Como sou um contador de histórias, e tenho que inventar um conto por semana, sendo, aliás, menos infeliz que Scherazada, porque o público é um sultão Shariar menos exigente e menos sanguinário que o das  Mil e Urna Noites,  sou constantemente abordado por indivíduos que me oferecem assuntos, e aos quais não dou atenção, porque eles em geral não têm uma idéia aproveitável.

Entre esses indivíduos há um funcionário aposentado, que na sua roda é tido por espirituoso, o qual, todas as vezes que me  encontra, obriga-me a parar, diz-me, invariavelmente, que estou ficando muito preguiçoso, e, com um ar de proteção, o ar de um Mecenas desejoso de prestar um serviço que aliás não lhe foi pedido, conclui, também invariavelmente:

- Deixe estar, que tenho um magnífico assunto para você escrever um conto! Qualquer dia destes, quando eu estiver de maré, lá lh'o mandarei.
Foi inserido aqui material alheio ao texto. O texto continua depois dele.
(** [r] is the request the fields of [b] describe. *)
Definition describes (now : Z) (b : IncidentRequestBuilder.t) (r : IncidentRequest) : Prop :=
  IncidentRequestBuilder.title b = Some (title r) /\
  IncidentRequestBuilder.source b = Some (source r) /\
  IncidentRequestBuilder.severity b = Some (severity r) /\
  default 1%Z (IncidentRequestBuilder.priority b) = priority r /\
  effective_timestamp now b = src_timestamp r /\
  IncidentRequestBuilder.service_key b = service_key r /\
  IncidentRequestBuilder.component b = component r /\
  IncidentRequestBuilder.group b = group r /\
  IncidentRequestBuilder.incident_type b = incident_type r /\
  IncidentRequestBuilder.details b = details r.

(** The documented checks, in the order of the source: whether the builder
    passes, and what is reported when it does not. *)
Definition required_checks (v : option str) (field : str) : list (bool * str) :=
  [(bool_decide (is_Some v), field ++ lit " must be set");
   (negb (blank_opt v), field ++ lit " must not be blank")].

Definition optional_check (v : option str) (field : str) : bool * str :=
  (negb (blank_opt v), field ++ lit " must not be blank when supplied").

Definition validation_order (now : Z) (b : IncidentRequestBuilder.t) : list (bool * str) :=
  required_checks (IncidentRequestBuilder.title b) (lit "title")
  ++ required_checks (IncidentRequestBuilder.source b) (lit "source")
  ++ [(bool_decide (length (default [] (IncidentRequestBuilder.source b)) <= 255),
         lit "source must not exceed 255 characters");
      (bool_decide (is_Some (IncidentRequestBuilder.severity b)), lit "severity must be set");
      (bool_decide (1 <= default 1 (IncidentRequestBuilder.priority b) <= 5)%Z,
         lit "priority must be between 1 and 5");
      (bool_decide (0 < effective_timestamp now b)%Z,
         lit "srcTimestamp must be greater than zero");
      optional_check (IncidentRequestBuilder.service_key b) (lit "serviceKey");
      optional_check (IncidentRequestBuilder.component b) (lit "component");
      optional_check (IncidentRequestBuilder.group b) (lit "group");
      optional_check (IncidentRequestBuilder.incident_type b) (lit "type");
      optional_check (IncidentRequestBuilder.details b) (lit "details")].

Fixpoint first_failure (checks : list (bool * str)) : option str :=
  match checks with
  | [] => None
  | (passes, msg) :: rest => if passes then first_failure rest else Some msg
  end.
Há dias, tomando o bonde para ir ao Leme espairecer as idéias, sentei-me por acaso ao lado do meu  Mecenas, que na forma do costume  começou por invectivar  a minha  preguiça, e prosseguiu assim:

- Creio que já lhe disse que tenho um assunto para o amiguinho escrever um conto...

- Já m'o disse mais de vinte vezes!

- Qualquer dia lá lh'o mandarei.

- Não!  Há de ser agora! O senhor tem me prometido esse assunto um rol de vezes, e não cumpre a sua promessa. Nós vamos a Copacabana, estamos ao lado um do outro, temos multo tempo... Venha o assunto!...

- Não; agora não!

- Pois há de ser agora, ou então convenço-me de que tal assunto não existe, e o senhor mentiu todas as vezes que m'o prometeu!

- Ora essa!

- Sim, que o senhor tem feito como aquele cidadão que prometia ao Eduardo Garrido, todas as  vezes  que  o  encontrava,  um  calembour  para   ser encaixado   na  primeira  peça  que  ele escrevesse. Até hoje o Garrido espera pelo calembour!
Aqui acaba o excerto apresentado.